Description of the task - Below are lines of data; restate word for word those running from the line containing "(** [None] is errno 0. *)" to the line containing "take (Z.to_nat off) buf ++", inclusive, and no others.
╔══
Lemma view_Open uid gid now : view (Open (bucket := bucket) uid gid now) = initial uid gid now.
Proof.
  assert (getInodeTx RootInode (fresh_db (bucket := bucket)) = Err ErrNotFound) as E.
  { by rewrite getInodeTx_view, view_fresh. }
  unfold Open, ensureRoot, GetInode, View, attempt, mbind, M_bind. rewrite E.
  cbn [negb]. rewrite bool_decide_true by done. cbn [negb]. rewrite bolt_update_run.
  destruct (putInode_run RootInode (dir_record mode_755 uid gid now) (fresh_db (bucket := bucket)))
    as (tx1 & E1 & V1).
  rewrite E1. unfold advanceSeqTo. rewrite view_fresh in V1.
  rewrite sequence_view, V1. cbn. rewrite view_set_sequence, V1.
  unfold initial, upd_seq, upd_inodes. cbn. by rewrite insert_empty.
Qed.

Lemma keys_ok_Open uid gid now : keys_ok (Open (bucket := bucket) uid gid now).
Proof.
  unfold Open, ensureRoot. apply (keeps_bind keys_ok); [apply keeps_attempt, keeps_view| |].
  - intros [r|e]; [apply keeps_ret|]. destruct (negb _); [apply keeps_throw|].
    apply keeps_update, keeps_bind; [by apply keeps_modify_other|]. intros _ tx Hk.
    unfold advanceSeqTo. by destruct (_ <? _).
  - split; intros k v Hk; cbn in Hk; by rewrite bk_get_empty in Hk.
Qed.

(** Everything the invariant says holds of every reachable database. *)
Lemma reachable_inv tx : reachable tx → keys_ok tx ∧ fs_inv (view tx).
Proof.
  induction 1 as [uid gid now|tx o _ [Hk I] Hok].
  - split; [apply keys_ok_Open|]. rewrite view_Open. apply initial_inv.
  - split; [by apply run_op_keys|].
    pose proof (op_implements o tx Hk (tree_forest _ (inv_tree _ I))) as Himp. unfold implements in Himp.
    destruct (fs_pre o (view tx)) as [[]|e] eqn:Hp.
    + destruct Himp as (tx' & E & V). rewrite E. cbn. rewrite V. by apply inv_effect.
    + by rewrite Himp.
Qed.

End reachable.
╚══
╔══
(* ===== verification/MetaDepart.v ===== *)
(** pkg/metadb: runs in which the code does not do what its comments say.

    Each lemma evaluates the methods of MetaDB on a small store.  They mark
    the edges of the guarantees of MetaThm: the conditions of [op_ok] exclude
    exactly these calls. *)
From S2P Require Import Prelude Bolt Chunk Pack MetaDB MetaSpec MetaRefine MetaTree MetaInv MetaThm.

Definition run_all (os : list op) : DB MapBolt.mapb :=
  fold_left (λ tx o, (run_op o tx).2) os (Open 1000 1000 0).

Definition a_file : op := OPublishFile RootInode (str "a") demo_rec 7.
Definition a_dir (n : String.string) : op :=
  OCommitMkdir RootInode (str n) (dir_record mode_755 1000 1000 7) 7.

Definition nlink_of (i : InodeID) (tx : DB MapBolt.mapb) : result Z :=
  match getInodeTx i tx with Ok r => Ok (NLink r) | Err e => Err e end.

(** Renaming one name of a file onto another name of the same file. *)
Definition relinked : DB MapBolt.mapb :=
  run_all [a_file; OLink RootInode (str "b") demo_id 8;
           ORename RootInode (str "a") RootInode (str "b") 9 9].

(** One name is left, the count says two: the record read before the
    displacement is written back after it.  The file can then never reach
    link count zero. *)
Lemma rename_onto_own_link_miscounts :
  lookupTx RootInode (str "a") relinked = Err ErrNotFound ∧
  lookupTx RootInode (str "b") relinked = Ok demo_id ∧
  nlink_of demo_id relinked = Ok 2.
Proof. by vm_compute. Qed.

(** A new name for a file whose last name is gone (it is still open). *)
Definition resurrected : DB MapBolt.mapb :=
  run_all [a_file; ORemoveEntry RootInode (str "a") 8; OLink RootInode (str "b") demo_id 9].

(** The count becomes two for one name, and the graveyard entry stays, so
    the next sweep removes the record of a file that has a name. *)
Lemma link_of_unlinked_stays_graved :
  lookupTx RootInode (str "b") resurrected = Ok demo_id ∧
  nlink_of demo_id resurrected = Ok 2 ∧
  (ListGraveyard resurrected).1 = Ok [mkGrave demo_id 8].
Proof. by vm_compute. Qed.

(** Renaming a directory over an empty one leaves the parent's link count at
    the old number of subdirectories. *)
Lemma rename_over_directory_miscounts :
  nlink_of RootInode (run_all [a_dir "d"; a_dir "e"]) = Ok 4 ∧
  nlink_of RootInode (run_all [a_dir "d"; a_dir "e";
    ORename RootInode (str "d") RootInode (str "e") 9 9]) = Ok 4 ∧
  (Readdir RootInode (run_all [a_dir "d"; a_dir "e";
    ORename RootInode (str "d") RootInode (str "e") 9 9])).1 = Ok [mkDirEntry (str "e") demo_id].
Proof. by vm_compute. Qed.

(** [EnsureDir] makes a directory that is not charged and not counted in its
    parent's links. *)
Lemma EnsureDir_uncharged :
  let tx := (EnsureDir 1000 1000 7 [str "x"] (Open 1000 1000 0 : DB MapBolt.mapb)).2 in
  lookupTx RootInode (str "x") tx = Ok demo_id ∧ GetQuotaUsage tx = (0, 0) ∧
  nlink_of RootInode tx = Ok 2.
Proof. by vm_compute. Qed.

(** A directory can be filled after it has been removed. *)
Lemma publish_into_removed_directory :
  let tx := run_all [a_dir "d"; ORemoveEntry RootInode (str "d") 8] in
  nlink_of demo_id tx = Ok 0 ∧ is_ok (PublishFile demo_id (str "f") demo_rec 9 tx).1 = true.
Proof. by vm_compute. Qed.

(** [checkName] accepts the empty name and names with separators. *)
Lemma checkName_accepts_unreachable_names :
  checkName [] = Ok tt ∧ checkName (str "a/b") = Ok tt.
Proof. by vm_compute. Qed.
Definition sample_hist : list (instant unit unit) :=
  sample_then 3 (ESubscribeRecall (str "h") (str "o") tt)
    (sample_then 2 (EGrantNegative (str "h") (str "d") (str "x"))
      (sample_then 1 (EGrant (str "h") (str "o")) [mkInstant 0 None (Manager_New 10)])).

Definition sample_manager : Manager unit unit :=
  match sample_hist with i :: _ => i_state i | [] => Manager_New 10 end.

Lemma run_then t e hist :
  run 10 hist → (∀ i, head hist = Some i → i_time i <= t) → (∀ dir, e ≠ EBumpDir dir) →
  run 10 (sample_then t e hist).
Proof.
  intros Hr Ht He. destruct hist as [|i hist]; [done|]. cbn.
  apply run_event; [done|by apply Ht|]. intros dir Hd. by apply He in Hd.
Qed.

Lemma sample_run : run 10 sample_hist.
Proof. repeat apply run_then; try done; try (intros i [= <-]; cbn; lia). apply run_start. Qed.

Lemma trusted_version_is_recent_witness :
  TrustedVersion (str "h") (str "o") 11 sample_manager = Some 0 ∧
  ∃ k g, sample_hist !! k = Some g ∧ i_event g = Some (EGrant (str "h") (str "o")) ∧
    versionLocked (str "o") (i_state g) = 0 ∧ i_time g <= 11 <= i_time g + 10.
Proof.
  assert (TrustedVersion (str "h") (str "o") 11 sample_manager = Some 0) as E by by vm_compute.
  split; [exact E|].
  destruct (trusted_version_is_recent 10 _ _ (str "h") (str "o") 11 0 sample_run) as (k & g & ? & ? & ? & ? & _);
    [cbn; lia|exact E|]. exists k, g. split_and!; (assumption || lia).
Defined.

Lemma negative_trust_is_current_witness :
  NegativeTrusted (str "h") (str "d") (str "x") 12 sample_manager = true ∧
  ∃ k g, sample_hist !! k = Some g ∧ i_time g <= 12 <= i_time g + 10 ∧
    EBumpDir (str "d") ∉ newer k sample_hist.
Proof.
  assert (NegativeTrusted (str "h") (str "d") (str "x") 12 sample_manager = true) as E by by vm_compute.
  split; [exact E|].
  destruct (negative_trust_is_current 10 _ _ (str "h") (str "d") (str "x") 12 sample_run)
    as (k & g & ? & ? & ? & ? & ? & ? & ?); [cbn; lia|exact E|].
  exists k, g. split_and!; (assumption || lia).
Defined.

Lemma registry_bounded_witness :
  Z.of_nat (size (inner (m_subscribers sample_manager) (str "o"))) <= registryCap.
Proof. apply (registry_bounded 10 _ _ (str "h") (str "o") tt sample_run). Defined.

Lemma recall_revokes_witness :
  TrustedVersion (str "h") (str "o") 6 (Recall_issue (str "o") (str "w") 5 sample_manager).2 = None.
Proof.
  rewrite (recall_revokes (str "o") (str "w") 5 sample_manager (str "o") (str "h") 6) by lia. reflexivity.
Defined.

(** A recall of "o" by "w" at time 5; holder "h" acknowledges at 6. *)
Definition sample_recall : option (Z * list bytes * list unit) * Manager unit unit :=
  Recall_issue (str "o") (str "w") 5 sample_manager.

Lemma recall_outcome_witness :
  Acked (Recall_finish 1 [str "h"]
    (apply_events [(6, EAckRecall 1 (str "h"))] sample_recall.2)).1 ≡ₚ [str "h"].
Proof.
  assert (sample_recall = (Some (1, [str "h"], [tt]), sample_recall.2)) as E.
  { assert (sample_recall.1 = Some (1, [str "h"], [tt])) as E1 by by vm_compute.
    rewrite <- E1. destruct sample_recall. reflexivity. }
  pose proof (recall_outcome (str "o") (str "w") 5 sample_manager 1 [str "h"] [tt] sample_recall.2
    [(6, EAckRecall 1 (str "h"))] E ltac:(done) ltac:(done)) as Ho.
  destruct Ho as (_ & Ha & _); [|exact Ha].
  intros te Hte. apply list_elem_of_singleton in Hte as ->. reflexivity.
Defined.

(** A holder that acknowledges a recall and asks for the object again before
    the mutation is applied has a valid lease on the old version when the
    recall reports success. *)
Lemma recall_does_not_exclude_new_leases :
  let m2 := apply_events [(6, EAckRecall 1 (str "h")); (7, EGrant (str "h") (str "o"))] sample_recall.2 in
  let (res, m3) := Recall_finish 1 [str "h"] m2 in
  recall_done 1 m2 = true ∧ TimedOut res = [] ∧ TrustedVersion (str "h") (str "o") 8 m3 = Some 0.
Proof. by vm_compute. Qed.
╚══
╔══
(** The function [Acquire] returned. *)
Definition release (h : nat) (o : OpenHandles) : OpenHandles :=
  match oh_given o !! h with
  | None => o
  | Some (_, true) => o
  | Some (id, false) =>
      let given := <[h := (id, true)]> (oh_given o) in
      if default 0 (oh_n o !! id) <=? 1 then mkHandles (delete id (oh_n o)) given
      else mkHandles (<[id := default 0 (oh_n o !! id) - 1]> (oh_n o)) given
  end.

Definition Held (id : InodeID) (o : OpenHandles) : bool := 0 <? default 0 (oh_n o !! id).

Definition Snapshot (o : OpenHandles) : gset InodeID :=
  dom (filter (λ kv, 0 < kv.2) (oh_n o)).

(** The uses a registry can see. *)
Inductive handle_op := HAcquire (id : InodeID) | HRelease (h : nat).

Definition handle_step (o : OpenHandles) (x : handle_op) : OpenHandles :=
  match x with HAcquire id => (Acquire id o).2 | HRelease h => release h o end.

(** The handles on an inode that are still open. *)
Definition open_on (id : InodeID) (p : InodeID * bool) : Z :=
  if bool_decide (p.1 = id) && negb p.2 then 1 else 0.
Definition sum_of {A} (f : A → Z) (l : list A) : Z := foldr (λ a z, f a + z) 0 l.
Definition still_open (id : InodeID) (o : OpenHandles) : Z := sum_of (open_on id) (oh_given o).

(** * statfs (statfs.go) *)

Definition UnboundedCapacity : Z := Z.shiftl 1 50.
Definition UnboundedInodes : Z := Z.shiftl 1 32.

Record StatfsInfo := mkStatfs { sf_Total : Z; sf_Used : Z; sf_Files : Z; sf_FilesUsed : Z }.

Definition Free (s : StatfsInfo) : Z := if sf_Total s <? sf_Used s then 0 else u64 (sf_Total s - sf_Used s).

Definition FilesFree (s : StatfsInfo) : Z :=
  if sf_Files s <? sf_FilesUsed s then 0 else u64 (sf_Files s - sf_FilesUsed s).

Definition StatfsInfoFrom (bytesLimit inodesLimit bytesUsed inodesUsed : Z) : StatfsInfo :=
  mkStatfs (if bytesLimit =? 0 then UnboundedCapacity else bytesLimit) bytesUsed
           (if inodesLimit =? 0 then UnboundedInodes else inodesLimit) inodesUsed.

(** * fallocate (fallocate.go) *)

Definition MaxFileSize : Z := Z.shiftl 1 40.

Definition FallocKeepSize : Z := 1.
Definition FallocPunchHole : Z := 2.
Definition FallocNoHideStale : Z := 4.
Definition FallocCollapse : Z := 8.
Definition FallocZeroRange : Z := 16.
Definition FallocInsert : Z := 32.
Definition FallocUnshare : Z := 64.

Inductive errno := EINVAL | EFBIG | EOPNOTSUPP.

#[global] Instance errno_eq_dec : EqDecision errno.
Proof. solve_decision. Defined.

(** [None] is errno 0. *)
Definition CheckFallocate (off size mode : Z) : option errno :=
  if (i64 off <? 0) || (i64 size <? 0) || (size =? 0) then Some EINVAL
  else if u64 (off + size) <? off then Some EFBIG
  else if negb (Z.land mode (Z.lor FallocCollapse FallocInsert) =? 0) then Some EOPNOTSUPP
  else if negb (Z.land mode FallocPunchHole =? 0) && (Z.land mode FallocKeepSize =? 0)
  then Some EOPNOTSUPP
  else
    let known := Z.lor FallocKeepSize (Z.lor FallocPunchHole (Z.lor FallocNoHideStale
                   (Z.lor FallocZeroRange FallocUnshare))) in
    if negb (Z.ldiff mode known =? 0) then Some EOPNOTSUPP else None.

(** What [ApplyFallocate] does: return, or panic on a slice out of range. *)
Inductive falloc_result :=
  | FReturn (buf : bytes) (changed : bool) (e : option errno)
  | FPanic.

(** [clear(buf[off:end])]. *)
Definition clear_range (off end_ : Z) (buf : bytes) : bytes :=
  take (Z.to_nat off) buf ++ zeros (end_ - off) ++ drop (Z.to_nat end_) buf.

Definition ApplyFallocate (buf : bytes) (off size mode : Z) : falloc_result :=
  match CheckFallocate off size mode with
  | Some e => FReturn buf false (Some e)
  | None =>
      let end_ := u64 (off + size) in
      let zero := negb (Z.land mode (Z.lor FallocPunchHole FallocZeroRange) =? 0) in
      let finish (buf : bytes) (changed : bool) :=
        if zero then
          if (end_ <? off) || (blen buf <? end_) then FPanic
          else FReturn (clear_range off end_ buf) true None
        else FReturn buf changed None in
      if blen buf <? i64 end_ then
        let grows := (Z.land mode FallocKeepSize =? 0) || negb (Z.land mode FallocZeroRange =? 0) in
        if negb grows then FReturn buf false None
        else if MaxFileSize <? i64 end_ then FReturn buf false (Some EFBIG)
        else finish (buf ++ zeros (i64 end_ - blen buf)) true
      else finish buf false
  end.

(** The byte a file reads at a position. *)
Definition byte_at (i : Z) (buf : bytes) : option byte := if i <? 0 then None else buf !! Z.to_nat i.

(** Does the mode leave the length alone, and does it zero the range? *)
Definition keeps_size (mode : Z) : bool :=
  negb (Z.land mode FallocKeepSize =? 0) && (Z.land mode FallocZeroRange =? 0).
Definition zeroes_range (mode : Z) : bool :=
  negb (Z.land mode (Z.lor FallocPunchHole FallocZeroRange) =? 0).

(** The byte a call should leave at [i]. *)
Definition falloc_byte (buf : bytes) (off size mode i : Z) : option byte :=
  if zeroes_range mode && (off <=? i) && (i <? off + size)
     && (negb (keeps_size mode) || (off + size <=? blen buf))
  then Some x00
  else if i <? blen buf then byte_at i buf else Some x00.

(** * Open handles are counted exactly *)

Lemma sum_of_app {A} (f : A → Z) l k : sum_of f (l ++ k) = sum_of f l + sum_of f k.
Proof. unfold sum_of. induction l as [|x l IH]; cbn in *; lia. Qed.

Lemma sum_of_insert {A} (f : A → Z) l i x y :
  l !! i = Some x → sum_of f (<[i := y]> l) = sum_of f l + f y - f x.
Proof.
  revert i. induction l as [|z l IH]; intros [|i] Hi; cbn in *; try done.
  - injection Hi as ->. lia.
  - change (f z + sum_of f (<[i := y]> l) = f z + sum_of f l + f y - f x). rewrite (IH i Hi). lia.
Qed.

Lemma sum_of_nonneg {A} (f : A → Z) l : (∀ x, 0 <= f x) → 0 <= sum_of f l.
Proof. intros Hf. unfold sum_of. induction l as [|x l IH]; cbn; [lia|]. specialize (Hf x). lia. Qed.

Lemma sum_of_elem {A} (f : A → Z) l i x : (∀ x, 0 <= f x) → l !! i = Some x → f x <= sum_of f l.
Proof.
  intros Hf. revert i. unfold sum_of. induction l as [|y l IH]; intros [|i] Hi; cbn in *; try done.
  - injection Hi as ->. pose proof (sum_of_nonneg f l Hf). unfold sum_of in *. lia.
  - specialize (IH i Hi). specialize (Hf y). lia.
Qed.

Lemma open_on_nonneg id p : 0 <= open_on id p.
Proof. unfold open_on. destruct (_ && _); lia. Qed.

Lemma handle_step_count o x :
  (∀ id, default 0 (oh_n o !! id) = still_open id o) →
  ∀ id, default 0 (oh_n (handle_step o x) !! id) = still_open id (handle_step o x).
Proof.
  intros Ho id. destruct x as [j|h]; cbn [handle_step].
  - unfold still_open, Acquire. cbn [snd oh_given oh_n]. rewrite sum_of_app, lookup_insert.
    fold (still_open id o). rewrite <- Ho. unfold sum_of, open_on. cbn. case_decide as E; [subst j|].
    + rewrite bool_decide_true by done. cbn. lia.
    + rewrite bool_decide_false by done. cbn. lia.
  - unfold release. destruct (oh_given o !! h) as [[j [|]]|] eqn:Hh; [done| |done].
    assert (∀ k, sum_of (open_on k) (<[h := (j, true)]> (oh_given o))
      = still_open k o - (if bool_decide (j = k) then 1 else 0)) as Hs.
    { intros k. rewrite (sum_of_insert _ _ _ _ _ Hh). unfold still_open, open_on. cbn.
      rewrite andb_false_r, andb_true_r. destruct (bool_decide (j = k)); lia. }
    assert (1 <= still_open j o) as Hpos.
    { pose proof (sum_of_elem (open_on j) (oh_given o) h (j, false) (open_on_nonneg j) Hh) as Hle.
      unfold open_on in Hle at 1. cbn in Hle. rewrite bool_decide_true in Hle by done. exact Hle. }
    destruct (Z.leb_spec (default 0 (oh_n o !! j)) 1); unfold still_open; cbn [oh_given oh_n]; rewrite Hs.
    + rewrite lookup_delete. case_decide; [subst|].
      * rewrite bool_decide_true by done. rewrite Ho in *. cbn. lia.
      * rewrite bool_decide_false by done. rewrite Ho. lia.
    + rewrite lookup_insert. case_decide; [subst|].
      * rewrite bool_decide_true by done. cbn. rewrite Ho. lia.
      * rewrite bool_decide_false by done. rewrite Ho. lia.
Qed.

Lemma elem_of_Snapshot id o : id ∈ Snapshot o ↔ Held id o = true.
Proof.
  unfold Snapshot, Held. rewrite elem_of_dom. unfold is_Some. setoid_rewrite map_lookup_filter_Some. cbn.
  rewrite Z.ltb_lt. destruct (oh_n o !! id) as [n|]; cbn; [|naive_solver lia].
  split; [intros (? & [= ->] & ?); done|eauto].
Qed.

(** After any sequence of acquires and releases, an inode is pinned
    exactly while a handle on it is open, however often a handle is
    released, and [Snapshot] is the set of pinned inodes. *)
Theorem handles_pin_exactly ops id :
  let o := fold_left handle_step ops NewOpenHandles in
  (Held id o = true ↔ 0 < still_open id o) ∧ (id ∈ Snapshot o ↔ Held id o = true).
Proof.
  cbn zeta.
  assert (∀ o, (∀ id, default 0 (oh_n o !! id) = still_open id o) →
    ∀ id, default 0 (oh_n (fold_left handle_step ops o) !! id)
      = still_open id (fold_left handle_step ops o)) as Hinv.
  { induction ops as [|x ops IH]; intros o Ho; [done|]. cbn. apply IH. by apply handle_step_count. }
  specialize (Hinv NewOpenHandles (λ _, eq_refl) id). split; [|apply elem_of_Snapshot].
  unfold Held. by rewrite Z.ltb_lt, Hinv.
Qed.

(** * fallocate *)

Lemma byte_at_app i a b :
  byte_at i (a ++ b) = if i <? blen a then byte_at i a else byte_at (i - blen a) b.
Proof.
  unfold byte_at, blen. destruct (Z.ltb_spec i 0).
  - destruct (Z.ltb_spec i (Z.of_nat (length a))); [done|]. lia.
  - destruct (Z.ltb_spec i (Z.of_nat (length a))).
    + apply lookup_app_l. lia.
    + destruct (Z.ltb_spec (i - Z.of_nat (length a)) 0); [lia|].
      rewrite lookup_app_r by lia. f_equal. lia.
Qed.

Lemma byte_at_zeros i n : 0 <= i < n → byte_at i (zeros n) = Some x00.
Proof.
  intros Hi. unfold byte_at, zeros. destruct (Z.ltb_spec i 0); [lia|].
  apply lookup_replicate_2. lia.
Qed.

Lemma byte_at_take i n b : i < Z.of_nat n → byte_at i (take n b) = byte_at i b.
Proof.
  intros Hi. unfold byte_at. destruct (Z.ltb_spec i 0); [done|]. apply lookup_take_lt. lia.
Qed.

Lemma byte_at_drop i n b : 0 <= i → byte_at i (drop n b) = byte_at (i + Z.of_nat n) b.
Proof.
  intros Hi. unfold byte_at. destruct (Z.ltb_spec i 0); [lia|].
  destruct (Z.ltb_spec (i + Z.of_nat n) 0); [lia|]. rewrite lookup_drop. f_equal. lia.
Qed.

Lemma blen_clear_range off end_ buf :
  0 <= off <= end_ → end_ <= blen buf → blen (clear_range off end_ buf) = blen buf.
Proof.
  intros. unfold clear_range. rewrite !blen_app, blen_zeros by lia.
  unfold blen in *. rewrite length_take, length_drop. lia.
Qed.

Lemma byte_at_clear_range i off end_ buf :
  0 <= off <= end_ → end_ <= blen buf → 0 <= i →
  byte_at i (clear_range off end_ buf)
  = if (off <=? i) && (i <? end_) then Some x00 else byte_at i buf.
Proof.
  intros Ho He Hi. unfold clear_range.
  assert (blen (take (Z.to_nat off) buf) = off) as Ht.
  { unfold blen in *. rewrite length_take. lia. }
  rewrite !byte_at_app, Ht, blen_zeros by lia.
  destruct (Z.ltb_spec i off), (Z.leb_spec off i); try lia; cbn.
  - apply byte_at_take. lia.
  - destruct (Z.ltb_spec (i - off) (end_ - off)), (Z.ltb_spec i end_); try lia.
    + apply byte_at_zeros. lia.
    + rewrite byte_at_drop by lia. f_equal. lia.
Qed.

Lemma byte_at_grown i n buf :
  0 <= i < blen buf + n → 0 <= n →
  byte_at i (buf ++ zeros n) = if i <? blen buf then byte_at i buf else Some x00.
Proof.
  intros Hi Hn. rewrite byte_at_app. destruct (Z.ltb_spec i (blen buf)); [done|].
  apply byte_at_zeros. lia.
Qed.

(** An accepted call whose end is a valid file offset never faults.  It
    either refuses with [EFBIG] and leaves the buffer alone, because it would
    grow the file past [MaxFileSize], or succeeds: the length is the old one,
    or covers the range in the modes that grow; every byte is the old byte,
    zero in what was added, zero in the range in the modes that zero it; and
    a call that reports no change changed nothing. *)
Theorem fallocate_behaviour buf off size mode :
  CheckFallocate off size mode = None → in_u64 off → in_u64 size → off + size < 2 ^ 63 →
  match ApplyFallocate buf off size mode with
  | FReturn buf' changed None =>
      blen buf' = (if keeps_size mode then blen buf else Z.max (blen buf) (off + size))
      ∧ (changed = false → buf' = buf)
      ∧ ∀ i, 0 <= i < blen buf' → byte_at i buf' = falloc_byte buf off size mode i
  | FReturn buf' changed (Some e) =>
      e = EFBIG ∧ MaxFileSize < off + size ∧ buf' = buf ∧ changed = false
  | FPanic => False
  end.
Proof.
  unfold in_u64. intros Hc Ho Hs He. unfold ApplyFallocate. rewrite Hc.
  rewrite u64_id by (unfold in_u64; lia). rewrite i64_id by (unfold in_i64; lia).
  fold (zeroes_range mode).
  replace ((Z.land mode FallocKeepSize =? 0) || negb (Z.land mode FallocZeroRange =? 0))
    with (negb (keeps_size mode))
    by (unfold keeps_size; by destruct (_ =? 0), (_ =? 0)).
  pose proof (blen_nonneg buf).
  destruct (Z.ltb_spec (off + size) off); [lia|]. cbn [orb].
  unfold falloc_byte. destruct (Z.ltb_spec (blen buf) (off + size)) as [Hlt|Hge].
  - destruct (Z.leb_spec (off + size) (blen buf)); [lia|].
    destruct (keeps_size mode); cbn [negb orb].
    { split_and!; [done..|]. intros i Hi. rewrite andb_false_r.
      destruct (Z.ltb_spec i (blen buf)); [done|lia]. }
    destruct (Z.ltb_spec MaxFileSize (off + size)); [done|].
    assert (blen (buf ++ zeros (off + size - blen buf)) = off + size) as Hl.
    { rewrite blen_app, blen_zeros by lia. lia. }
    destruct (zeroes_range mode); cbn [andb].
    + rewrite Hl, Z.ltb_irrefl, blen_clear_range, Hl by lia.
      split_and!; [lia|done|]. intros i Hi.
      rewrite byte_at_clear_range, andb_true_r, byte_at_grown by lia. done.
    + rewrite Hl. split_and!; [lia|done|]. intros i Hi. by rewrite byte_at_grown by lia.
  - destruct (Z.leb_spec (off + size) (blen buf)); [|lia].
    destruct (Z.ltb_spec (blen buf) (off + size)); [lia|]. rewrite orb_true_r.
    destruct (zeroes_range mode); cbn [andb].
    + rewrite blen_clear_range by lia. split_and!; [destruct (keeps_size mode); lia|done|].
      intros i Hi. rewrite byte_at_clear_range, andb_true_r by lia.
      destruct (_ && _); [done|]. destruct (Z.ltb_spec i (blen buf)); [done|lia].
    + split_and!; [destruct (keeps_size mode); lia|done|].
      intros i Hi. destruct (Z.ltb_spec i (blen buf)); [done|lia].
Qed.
╚══
Completed task -
(** [None] is errno 0. *)
Definition CheckFallocate (off size mode : Z) : option errno :=
  if (i64 off <? 0) || (i64 size <? 0) || (size =? 0) then Some EINVAL
  else if u64 (off + size) <? off then Some EFBIG
  else if negb (Z.land mode (Z.lor FallocCollapse FallocInsert) =? 0) then Some EOPNOTSUPP
  else if negb (Z.land mode FallocPunchHole =? 0) && (Z.land mode FallocKeepSize =? 0)
  then Some EOPNOTSUPP
  else
    let known := Z.lor FallocKeepSize (Z.lor FallocPunchHole (Z.lor FallocNoHideStale
                   (Z.lor FallocZeroRange FallocUnshare))) in
    if negb (Z.ldiff mode known =? 0) then Some EOPNOTSUPP else None.

(** What [ApplyFallocate] does: return, or panic on a slice out of range. *)
Inductive falloc_result :=
  | FReturn (buf : bytes) (changed : bool) (e : option errno)
  | FPanic.

(** [clear(buf[off:end])]. *)
Definition clear_range (off end_ : Z) (buf : bytes) : bytes :=
  take (Z.to_nat off) buf ++ zeros (end_ - off) ++ drop (Z.to_nat end_) buf.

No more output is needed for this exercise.